L’information comme élément majeur de la vie démocratique. Un point de départ pour un entretien entre deux sociologues et une économiste.
- Julia Cagé Économiste, spécialiste de l’économie des médias
- Luc Boltanski
- Arnaud Esquerre Sociologue, directeur de recherche CNRS et directeur de l'Institut de recherche interdisciplinaire sur les enjeux sociaux (Iris) de l’Ecole des hautes études en sciences sociales (EHESS)
L’information, les médias et la politique. Le sujet n’est pas nouveau, on vous l’accorde. Mais il est évolutif. La confiance dans les médias est à la baisse, les phénomènes de concentration à l’aube d’une nouvelle hausse.
Les spécialistes et analystes, eux, continuent de progresser dans leur compréhension des mécanismes et des relations qui unissent information et politisation, médias et pouvoir. Et en période de campagne électorale, il est attendu, normal et légitime que le rôle et la place de l’information soient observés avec plus d’acuité encore. Si l’influence médiatique dans la vie électorale est questionnée, pour beaucoup d’analystes, les médias continuent de co-produire un agenda, de co-hiérarchiser les questions débattues, et donc d’orienter et cadrer en grande partie l’attention publique.
Pour les sociologues Luc Boltanski et Arnaud Esquerre, c’est bien par le truchement de l’actualité, quand elle vient se mêler à la réalité vécue, que les personnes se trouvent concernées par la politique. Leur étude d’un corpus basé sur les commentaires en ligne leur fait aussi dire que l’actualité politique, versée dans la conversation, est un important dispositif pour quiconque veut se lier, s’identifier ou se différencier.
L’économiste Julia Cagé prend donc très au sérieux le sujet de l’information. Pour elle, il ne s’agit ni plus ni moins d’un bien public. Un bien public qu’il nécessite donc de penser la production, le modèle économique et la qualité.
Entretien.
Luc Boltanski est sociologue et directeur d'études à l'EHESS. Arnaud Esquerre est directeur de l’Institut de recherche interdisciplinaire sur les enjeux sociaux (IRIS - EHESS/CNRS). Ils publient “Qu’est-ce que l’actualité politique ? Événements et opinions au XXIème siècle” chez « NRF Essais », Gallimard, le 10 février 2022.

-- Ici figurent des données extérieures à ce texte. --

(** The batch after a batch that fits. *)
Lemma next_nonce_after_batch_spec w target first count lane stride mask (next := first + stride) :
  uint w -> target <> 0 -> word w first -> 1 <= count -> 0 <= lane -> 0 <= stride ->
  fits w first count lane mask ->
  next_nonce_after_batch w target false first count lane stride mask
  = if decide (fits w next count lane mask /\ Z.land first mask = Z.land next mask)
    then (next, false) else (first + (count - 1) * lane, true).
Proof.
  intros Hw Ht Hf Hc Hl Hs Hfit. unfold next_nonce_after_batch, next_nonce_batch.
  rewrite (proj2 (Z.eqb_neq target 0) Ht), (proj2 (Z.eqb_neq count 0)) by lia.
  rewrite fits_offset, decide_True by done. cbn [negb].
  rewrite nonce_with_offset_spec by (done || lia). rewrite Z.mul_1_l. fold next.
  destruct (Z.ltb_spec next (2 ^ w)) as [Hn | Hn]; cbn [andb].
  - assert (Hnw : word w next) by (unfold word, next in *; lia).
    destruct (Z.eqb_spec (Z.land first mask) (Z.land next mask)) as [Hm | Hm]; cbn [negb].
    + rewrite fits_offset by done. case_decide; case_decide; (done || tauto).
    + case_decide; [tauto | done].
  - rewrite decide_False; [done |]. intros [[Hlast _] _]. nia.
Qed.

(** The batches of a device whose first batch fits: batch [k] starts [k]
    strides later, fits, and keeps the protected bits. *)
Lemma device_batches_spec turns w target first nonce exhausted count lane stride mask k s :
  uint w -> target <> 0 -> word w first -> 1 <= count -> 0 <= lane -> 0 <= stride ->
  fits w first count lane mask ->
  next_nonce_after_batch w target false first count lane stride mask = (nonce, exhausted) ->
  device_batches turns w target first nonce exhausted count lane stride mask !! k = Some s ->
  s = first + Z.of_nat k * stride /\ word w s /\ fits w s count lane mask /\
  Z.land s mask = Z.land first mask.
Proof.
  intros Hw Ht Hf Hc Hl Hs. revert first nonce exhausted k Hf.
  induction turns as [| turns IH]; intros first nonce exhausted k Hf Hfit Hnext Hk; [done |].
  cbn [device_batches] in Hk. destruct k as [| k].
  { injection Hk as <-. split; [lia |]. do 2 (split; [done |]). done. }
  cbn [lookup list_lookup] in Hk. destruct exhausted; [done |].
  rewrite next_nonce_after_batch_spec in Hnext by done. case_decide as Hd; [| done].
  injection Hnext as <-. destruct Hd as [Hfit' Hm].
  destruct (next_nonce_after_batch _ _ _ _ _ _ _ _) as [n' e'] eqn:Hnext'.
  assert (Hf' : word w (first + stride)).
  { unfold word, fits in *. destruct Hfit' as [Hlast _]. nia. }
  destruct (IH (first + stride) n' e' k Hf' Hfit' Hnext' Hk) as (-> & Hws & Hfs & Hms).
  split; [lia |]. split; [done |]. split; [done |]. congruence.
Qed.

(** A mask of high bits: NiceHash protects the prefix of the nonce. *)
Lemma land_high w j x : 0 <= j <= w -> word w x -> Z.land x (2 ^ w - 2 ^ j) = 2 ^ j * (x / 2 ^ j).
Proof.
  intros Hj Hx. replace (2 ^ w - 2 ^ j) with (Z.shiftl (Z.ones (w - j)) j).
  - rewrite Z.mul_comm, <- Z.shiftl_mul_pow2, <- Z.shiftr_div_pow2 by lia.
    bitwise. destruct (decide (j <= i)).
    + rewrite !Z.shiftl_spec, Z.shiftr_spec by lia. replace (i - j + j) with i by lia.
      destruct (decide (i < w)); [by rewrite Z.ones_spec_low by lia; rewrite andb_true_r |].
      by rewrite (word_testbit w) by (done || lia).
    + rewrite !(Z.shiftl_spec_low _ j) by lia. apply andb_false_r.
  - rewrite Z.shiftl_mul_pow2, Z.ones_equiv by lia. rewrite Z.mul_pred_l, <- Z.pow_add_r by lia.
    do 2 f_equal; lia.
Qed.

Lemma protected_between w j first last x :
  0 <= j <= w -> word w first -> word w last -> first <= x <= last ->
  Z.land first (2 ^ w - 2 ^ j) = Z.land last (2 ^ w - 2 ^ j) ->
  Z.land x (2 ^ w - 2 ^ j) = Z.land first (2 ^ w - 2 ^ j).
Proof.
  intros Hj Hf Hl Hx. rewrite !land_high by (done || unfold word in *; lia). intros He.
  assert (0 < 2 ^ j) by lia.
  assert (first / 2 ^ j <= x / 2 ^ j <= last / 2 ^ j) by (split; apply Z.div_le_mono; lia). nia.
Qed.

Lemma worker_ok_spec batch T t u :
  0 < u -> word 32 batch -> word 32 T -> worker_ok batch T t u = true ->
  1 <= batch /\ 1 <= T /\ t < T /\ T * batch * u < 2 ^ 32.
Proof.
  intros Hu Hb HT. unfold worker_ok. rewrite !andb_true_iff, !negb_true_iff, !Z.eqb_neq, Z.ltb_lt, Z.leb_le.
  intros (((Hb0 & HT0) & Ht) & Hmax). unfold word, maximum in *. do 3 (split; [lia |]).
  rewrite Z.div_div in Hmax by lia.
  pose proof (Z.mul_div_le (2 ^ 32 - 1) (T * u) ltac:(nia)). nia.
Qed.

(** ** The nonces of embedded blobs *)

(** Worker [t] of [T] hashes the nonce [x] as number [i] of its batch [k]. *)
Definition embedded_hashes (w target n0 T batch mask t : Z) (k : nat) (i x : Z) : Prop :=
  exists p turns s,
    embedded_plan w target n0 t T batch mask = Some p /\
    device_batches turns w target p.(first_nonce) p.(m_nonce) p.(nonce_exhausted) batch 1
      p.(m_nonce_step) mask !! k = Some s /\ 0 <= i < batch /\ x = s + i.

Lemma embedded_hashes_spec w target n0 T batch mask t k i x :
  uint w -> target <> 0 -> word w n0 -> word 32 T -> word 32 batch -> 0 <= t ->
  worker_ok batch T t 1 = true -> embedded_hashes w target n0 T batch mask t k i x ->
  let s := n0 + batch * (Z.of_nat k * T + t) in
  x = s + i /\ 0 <= i < batch /\ word w s /\ fits w s batch 1 mask /\ Z.land s mask = Z.land n0 mask.
Proof.
  intros Hw Ht Hn HT Hb Ht0 Hok (p & turns & s & Hp & Hs & Hi & ->).
  apply worker_ok_spec in Hok as (Hb1 & HT1 & HtT & Hstep); [| lia | done | done].
  unfold embedded_plan in Hp. rewrite (proj2 (Z.eqb_neq target 0) Ht), (cast_small w n0) in Hp by done.
  rewrite nonce_with_offset_spec in Hp by (done || lia).
  destruct (Z.ltb_spec (n0 + t * batch) (2 ^ w)) as [H1 | H1]; [| done].
  destruct (Z.eqb_spec (Z.land n0 mask) (Z.land (n0 + t * batch) mask)) as [Hm | Hm]; [| done].
  cbn [andb negb] in Hp. assert (Hc : word w (n0 + t * batch)) by (unfold word in *; nia).
  rewrite fits_offset in Hp by (done || lia). case_decide as Hf; [| done]. cbn [negb] in Hp.
  destruct (next_nonce_after_batch _ _ _ _ _ _ _ _) as [n e] eqn:Hnext in Hp. injection Hp as <-.
  cbn [first_nonce m_nonce nonce_exhausted m_nonce_step] in Hs. rewrite u32_small in * by (unfold word; nia).
  eapply device_batches_spec in Hs as (Hs & Hsw & Hsf & Hsm); [| done | done | done | lia | lia | nia | done | done].
  assert (s = n0 + batch * (Z.of_nat k * T + t)) as Hse by nia. rewrite <- Hse.
  split; [done |]. split; [done |]. split; [done |]. split; [done |]. congruence.
Qed.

Julia Cagé est professeure d’économie à Sciences Po Paris, auteure de “Pour une télé libre. Contre Bolloré” aux éditions du Seuil, le 4 février 2022.
Le poids de l'actualité dans nos sociétés
Que veulent les Français en matière d’information et d’actualité politique ?
Ce qu'on veut le plus souvent face à l'actualité, ce sont des informations qui soient les plus passionnantes possibles mais aussi, qui soient vraies. Il y a une tension entre le fait de capter l'attention, et avoir des faits vérifiés, avérés... Arnaud Esquerre
L'actualité fait toujours débat : s'agit il d'informer les individus ou de les façonner ?
L'actualité est absolument centrale dans nos sociétés. On se réveille en écoutant la radio, nous regardons les actualités sur nos téléphones... Et puis nous en parlons, donc nous devenons nous-même des créateurs d'information : "Quoi, tu ne sais pas que... ?" Et l'actualité nous jette, dans un monde qui est le nôtre, tout en nous jetant dans des réalités qui ne sont justement pas les nôtres. C'est une question d'échelle : elle nous donne accès à ce qui est inaccessible, dans le monde qui est le nôtre, mais à une autre échelle que celle de notre vie quotidienne. Et là aussi, il y a une tension, entre le monde vécu et l'actualité, qui a un poids énorme dans la formation des comportements politiques. Luc Boltanski
Penser le lien entre commentaires en ligne et démocratie
L'enquête de Luc Boltanski et Arnaud Esquerre a mis en rapport deux éléments, d’une part la mise en actualité et d’autre part la politisation en adoptant un point de vue particulier : l’analyse des commentaires publiés sur le Monde numérique et sur INA actualité notamment.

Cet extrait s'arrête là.